- What you have to do
Scan each line of the records for the word "Hall" and extract the ones that have it.

(Dataset entries)

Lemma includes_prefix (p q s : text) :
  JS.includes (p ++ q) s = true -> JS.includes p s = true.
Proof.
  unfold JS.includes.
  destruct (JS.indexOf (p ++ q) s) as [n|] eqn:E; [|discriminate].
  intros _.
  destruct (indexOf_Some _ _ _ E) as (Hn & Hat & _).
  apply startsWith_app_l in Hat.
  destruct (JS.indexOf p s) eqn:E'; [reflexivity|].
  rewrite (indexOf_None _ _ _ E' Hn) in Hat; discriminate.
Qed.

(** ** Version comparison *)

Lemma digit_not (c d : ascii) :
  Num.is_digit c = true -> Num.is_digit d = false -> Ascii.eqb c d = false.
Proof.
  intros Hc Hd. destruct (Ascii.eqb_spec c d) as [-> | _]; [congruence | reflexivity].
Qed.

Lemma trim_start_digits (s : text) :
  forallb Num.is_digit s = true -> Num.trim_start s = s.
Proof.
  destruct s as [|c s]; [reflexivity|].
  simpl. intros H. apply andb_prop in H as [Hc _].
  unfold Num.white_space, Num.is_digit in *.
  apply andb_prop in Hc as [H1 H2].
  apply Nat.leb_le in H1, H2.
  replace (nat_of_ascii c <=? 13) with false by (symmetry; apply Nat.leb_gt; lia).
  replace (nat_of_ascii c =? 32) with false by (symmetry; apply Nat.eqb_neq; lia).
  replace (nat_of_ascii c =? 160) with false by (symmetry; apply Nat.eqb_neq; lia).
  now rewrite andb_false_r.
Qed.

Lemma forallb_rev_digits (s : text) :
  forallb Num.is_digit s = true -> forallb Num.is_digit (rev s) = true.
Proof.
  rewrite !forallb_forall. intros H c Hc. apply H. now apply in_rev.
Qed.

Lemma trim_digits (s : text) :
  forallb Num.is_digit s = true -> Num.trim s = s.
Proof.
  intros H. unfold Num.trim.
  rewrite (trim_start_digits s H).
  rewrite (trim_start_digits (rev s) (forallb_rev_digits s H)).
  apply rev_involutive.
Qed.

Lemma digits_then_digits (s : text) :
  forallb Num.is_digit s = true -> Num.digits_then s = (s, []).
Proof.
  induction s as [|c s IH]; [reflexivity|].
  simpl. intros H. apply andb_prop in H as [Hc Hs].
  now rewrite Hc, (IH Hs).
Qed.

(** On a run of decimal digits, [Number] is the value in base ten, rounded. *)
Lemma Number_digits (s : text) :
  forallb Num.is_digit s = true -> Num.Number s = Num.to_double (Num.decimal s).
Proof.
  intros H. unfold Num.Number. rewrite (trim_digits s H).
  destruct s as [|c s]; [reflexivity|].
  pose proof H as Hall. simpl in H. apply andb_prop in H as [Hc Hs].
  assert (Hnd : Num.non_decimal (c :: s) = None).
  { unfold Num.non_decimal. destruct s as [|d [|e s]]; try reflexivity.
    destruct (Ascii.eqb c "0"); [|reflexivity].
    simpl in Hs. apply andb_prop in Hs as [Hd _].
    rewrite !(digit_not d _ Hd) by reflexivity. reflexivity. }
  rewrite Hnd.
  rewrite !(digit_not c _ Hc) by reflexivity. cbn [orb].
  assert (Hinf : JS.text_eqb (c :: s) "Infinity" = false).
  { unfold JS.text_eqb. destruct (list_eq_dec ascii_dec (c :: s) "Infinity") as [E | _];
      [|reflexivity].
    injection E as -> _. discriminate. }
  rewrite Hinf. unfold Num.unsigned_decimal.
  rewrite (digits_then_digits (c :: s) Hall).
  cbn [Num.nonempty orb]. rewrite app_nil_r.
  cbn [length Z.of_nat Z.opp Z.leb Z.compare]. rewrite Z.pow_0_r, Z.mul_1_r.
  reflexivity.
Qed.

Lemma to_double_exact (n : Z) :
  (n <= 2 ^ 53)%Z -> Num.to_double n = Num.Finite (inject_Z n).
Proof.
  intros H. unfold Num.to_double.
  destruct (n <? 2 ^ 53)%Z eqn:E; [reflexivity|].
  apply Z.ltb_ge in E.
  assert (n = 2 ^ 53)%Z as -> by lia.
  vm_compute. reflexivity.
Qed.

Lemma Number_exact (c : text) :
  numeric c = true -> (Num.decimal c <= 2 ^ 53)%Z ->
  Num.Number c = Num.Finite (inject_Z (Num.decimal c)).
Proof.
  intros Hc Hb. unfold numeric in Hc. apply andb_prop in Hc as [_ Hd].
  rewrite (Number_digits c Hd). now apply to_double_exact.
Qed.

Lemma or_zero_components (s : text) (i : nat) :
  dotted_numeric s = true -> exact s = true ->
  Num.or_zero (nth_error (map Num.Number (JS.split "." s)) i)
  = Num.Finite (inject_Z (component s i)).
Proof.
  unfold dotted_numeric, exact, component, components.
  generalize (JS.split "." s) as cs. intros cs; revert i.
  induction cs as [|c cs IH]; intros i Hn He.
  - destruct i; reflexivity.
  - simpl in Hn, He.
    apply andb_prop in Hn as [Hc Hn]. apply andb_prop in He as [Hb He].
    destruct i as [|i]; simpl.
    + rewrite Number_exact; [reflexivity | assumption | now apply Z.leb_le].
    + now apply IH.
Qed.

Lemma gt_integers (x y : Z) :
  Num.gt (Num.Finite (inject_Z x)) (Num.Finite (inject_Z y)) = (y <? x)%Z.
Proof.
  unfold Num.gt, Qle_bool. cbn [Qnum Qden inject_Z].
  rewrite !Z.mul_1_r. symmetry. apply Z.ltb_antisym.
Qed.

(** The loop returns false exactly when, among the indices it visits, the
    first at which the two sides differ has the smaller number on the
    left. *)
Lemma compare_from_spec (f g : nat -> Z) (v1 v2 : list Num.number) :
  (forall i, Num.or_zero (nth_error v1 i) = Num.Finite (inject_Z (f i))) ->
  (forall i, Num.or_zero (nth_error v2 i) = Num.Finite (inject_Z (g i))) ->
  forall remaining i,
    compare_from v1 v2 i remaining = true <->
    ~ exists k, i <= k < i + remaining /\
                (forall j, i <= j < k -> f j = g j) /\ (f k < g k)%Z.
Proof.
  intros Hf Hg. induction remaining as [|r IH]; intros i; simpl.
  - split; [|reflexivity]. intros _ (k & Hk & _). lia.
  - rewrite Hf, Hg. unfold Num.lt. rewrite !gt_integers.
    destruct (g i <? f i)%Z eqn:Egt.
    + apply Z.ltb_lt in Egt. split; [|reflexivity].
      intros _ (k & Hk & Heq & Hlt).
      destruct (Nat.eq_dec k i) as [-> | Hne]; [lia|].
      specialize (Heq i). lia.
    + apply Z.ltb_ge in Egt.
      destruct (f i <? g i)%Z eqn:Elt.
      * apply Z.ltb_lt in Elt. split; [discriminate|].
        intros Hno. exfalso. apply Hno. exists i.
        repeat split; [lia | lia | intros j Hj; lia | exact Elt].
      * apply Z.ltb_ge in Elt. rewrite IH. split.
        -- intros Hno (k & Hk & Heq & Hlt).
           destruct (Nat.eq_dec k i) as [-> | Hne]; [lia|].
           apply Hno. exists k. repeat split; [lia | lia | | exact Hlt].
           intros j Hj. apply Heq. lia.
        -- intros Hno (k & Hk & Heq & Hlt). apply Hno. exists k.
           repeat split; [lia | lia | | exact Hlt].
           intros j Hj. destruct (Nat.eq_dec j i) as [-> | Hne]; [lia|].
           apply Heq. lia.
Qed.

- Final answer
  pose proof H as Hall. simpl in H. apply andb_prop in H as [Hc Hs].
  rewrite (digits_then_digits (c :: s) Hall).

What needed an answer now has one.